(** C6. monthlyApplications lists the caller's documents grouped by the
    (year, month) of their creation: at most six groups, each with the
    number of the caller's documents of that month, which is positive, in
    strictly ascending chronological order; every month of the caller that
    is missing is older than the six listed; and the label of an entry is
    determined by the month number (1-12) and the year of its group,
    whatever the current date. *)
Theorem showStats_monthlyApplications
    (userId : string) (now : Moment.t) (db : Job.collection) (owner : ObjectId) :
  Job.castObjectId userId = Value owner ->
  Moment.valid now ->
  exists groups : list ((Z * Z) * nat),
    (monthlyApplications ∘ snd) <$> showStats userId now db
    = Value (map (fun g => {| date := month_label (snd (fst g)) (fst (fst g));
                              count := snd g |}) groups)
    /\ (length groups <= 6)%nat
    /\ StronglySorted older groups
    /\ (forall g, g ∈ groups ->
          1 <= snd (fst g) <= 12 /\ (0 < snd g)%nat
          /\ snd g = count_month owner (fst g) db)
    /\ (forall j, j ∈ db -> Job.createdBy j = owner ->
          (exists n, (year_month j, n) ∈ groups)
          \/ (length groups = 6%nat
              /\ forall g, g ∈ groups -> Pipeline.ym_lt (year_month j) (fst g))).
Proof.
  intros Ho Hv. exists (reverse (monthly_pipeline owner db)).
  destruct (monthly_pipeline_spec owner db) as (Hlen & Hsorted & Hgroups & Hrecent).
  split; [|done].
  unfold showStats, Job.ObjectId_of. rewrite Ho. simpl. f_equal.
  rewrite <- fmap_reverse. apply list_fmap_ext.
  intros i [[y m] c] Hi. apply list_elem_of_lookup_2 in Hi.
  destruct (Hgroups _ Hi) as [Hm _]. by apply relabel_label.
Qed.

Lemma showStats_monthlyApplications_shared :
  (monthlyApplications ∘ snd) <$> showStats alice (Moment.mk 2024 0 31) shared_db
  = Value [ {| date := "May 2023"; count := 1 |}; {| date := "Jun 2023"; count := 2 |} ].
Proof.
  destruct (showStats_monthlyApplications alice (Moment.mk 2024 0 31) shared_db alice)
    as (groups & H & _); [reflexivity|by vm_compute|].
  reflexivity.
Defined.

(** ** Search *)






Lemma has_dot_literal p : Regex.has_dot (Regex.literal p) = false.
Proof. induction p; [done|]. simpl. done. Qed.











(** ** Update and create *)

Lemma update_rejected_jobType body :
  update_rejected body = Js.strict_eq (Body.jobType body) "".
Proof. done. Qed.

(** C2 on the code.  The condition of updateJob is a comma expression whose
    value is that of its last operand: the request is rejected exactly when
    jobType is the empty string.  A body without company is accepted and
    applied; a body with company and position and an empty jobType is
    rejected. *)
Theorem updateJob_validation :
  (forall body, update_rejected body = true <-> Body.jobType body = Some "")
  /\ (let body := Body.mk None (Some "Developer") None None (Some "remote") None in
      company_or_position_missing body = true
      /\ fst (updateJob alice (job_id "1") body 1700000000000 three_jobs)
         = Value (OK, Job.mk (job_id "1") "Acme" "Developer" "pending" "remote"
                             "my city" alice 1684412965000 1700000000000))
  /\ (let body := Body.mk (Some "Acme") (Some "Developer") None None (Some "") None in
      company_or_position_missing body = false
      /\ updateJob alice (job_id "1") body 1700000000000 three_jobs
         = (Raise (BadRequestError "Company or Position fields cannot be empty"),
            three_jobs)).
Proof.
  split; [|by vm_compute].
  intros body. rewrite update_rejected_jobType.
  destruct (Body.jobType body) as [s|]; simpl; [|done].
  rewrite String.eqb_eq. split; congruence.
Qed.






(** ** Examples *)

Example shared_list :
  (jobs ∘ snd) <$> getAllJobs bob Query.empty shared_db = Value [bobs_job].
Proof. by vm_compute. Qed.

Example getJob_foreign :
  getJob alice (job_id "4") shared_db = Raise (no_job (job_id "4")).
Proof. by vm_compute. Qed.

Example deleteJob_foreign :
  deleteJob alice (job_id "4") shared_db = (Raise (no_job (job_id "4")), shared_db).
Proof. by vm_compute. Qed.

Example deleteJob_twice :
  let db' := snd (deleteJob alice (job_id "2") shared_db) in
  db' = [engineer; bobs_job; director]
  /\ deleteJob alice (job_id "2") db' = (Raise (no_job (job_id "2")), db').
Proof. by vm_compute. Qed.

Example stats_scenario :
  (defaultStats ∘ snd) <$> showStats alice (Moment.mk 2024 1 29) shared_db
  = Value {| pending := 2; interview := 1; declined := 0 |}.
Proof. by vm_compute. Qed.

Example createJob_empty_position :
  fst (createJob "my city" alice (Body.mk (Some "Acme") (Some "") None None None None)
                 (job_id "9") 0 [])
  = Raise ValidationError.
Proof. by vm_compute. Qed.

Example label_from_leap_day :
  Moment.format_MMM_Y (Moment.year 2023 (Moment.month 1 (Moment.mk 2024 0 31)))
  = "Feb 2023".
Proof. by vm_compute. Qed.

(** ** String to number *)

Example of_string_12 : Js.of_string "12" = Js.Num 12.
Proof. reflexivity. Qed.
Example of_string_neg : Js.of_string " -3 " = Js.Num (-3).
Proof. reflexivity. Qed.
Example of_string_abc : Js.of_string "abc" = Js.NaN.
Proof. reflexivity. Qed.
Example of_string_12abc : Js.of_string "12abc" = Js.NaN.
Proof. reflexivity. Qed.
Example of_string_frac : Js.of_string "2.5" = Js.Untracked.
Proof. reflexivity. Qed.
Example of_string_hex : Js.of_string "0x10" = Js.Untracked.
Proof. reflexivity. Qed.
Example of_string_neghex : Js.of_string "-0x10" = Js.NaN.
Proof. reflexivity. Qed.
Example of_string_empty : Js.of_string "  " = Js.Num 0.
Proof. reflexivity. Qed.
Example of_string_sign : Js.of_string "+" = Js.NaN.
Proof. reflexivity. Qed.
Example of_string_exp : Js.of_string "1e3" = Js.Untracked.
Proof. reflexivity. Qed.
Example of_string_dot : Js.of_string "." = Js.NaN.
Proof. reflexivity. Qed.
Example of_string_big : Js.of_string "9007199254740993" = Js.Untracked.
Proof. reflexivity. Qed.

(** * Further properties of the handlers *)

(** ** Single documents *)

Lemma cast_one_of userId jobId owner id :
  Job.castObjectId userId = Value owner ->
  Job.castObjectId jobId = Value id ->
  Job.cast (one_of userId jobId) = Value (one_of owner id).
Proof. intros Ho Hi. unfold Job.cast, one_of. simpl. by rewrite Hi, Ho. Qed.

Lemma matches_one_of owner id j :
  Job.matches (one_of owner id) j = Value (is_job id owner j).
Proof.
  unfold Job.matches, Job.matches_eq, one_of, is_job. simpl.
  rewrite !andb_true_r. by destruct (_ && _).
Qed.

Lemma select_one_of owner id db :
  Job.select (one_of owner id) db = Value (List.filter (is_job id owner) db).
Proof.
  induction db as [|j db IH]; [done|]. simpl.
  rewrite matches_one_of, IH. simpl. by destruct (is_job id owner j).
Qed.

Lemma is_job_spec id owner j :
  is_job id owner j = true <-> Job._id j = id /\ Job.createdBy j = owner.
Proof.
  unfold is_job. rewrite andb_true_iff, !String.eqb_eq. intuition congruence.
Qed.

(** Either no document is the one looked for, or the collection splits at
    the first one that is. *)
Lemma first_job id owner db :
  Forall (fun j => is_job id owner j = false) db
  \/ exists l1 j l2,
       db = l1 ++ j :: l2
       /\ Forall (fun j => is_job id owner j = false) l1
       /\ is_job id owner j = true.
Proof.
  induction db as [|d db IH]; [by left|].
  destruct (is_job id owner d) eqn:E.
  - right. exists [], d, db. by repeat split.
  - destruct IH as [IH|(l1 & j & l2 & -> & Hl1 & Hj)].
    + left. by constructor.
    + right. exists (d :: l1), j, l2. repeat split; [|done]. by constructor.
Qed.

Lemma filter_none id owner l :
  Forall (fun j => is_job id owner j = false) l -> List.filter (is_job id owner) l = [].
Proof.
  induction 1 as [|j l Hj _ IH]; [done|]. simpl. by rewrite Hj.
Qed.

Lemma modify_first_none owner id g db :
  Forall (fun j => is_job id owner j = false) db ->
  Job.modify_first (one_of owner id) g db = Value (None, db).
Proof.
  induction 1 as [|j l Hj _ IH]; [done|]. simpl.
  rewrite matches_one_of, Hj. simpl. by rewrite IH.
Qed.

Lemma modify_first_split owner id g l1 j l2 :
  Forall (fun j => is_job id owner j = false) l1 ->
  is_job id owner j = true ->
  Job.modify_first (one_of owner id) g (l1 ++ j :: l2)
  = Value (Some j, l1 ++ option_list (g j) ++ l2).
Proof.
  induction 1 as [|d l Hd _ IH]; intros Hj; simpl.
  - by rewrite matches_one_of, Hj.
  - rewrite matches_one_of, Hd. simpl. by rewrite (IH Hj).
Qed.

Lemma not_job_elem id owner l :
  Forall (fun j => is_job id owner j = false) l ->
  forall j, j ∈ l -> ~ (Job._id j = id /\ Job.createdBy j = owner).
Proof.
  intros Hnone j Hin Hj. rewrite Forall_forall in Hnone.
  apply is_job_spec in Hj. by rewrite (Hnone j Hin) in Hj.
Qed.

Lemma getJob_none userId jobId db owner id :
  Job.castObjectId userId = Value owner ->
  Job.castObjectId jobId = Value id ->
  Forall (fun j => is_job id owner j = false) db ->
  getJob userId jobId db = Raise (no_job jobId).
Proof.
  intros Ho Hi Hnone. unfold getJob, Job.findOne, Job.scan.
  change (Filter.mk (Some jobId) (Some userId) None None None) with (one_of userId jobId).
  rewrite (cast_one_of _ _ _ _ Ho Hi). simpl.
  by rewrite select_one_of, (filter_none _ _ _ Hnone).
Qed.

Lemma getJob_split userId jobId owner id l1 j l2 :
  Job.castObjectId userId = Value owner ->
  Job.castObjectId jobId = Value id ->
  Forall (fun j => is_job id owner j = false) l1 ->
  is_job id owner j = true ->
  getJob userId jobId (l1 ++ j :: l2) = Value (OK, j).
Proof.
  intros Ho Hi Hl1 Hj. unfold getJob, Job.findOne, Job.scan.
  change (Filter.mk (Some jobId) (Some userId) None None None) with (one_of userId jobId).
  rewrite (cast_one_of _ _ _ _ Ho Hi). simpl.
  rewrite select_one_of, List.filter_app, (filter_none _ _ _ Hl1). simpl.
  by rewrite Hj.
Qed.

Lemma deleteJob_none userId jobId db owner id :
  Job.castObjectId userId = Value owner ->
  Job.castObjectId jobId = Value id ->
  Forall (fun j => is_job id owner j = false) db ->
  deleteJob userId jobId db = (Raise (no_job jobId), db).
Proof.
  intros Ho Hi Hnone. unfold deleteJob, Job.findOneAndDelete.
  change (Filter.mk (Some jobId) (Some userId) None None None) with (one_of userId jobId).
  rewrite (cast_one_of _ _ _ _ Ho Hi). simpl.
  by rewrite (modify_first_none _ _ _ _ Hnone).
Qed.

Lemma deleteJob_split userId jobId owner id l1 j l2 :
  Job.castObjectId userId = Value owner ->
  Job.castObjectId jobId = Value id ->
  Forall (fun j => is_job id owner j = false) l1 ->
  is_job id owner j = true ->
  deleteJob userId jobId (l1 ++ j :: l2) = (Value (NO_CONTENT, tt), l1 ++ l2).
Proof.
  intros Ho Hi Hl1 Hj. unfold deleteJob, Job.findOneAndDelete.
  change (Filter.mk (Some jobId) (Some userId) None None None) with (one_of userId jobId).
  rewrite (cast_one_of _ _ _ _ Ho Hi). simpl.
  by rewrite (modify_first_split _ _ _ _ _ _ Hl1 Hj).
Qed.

· · · · · · ·

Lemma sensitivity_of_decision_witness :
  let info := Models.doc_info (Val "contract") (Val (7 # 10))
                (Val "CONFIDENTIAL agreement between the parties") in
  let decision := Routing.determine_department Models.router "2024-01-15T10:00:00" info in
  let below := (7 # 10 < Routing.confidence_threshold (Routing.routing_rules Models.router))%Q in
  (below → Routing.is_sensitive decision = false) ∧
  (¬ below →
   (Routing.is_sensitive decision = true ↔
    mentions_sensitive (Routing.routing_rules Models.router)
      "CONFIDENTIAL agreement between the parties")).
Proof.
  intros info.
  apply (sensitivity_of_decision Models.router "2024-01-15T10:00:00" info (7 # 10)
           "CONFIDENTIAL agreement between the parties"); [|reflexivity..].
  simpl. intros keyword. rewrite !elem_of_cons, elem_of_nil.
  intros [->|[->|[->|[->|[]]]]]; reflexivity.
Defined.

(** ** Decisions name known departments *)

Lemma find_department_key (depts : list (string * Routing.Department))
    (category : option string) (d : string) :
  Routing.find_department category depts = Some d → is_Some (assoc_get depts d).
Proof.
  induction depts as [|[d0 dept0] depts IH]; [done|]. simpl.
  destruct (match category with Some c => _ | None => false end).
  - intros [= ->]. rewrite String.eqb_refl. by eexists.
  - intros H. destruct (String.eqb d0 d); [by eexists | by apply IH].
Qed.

· · · · · · ·

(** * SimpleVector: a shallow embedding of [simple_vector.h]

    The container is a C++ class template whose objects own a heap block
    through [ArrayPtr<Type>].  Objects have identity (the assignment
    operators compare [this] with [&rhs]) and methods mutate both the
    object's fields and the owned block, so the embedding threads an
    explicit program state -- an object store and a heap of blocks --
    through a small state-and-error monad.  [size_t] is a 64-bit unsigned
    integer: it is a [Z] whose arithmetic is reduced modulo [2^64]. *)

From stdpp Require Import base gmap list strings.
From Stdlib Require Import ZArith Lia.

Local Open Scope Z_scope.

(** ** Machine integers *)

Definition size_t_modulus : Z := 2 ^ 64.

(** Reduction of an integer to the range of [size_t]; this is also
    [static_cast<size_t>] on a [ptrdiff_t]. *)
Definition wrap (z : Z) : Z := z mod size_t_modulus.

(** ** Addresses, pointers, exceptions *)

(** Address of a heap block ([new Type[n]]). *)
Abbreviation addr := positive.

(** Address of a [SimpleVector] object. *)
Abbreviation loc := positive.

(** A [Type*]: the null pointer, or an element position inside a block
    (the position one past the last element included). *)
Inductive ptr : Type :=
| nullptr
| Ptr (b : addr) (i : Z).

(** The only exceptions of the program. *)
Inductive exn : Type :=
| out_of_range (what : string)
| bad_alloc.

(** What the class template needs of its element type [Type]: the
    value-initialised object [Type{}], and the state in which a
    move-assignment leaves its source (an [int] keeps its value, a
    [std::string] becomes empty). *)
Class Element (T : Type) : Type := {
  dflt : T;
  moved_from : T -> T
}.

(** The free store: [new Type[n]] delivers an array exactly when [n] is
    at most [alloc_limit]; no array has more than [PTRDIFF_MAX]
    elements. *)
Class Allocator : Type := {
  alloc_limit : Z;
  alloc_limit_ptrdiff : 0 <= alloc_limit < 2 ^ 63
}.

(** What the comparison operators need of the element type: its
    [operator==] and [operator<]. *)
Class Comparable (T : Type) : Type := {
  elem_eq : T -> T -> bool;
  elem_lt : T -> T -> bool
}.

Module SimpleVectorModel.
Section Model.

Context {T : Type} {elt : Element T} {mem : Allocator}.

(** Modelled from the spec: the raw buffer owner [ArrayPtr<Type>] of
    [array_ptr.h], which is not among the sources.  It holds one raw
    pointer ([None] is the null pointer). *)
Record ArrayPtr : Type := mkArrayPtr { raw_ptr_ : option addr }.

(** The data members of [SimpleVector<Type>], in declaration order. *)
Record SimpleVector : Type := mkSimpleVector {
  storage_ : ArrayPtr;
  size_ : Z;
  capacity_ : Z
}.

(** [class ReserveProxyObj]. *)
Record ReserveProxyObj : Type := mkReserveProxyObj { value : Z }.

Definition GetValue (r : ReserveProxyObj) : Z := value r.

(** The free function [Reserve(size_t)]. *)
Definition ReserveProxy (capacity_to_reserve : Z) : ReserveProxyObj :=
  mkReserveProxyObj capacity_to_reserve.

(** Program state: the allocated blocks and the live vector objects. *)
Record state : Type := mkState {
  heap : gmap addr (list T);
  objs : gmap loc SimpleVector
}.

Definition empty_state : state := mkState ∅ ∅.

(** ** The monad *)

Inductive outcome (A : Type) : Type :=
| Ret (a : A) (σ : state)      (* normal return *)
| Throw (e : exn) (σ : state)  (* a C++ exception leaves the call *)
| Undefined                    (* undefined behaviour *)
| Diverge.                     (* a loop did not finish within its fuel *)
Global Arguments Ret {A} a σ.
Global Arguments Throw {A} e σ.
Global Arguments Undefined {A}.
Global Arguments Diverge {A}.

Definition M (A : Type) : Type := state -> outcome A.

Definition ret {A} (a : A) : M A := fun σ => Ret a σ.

· · · · · · ·

PROBLEM TO SOLVE: Using the entries above, give the number of lines that carry the string "caller", without anything else.

FINISHED EXERCISE: 3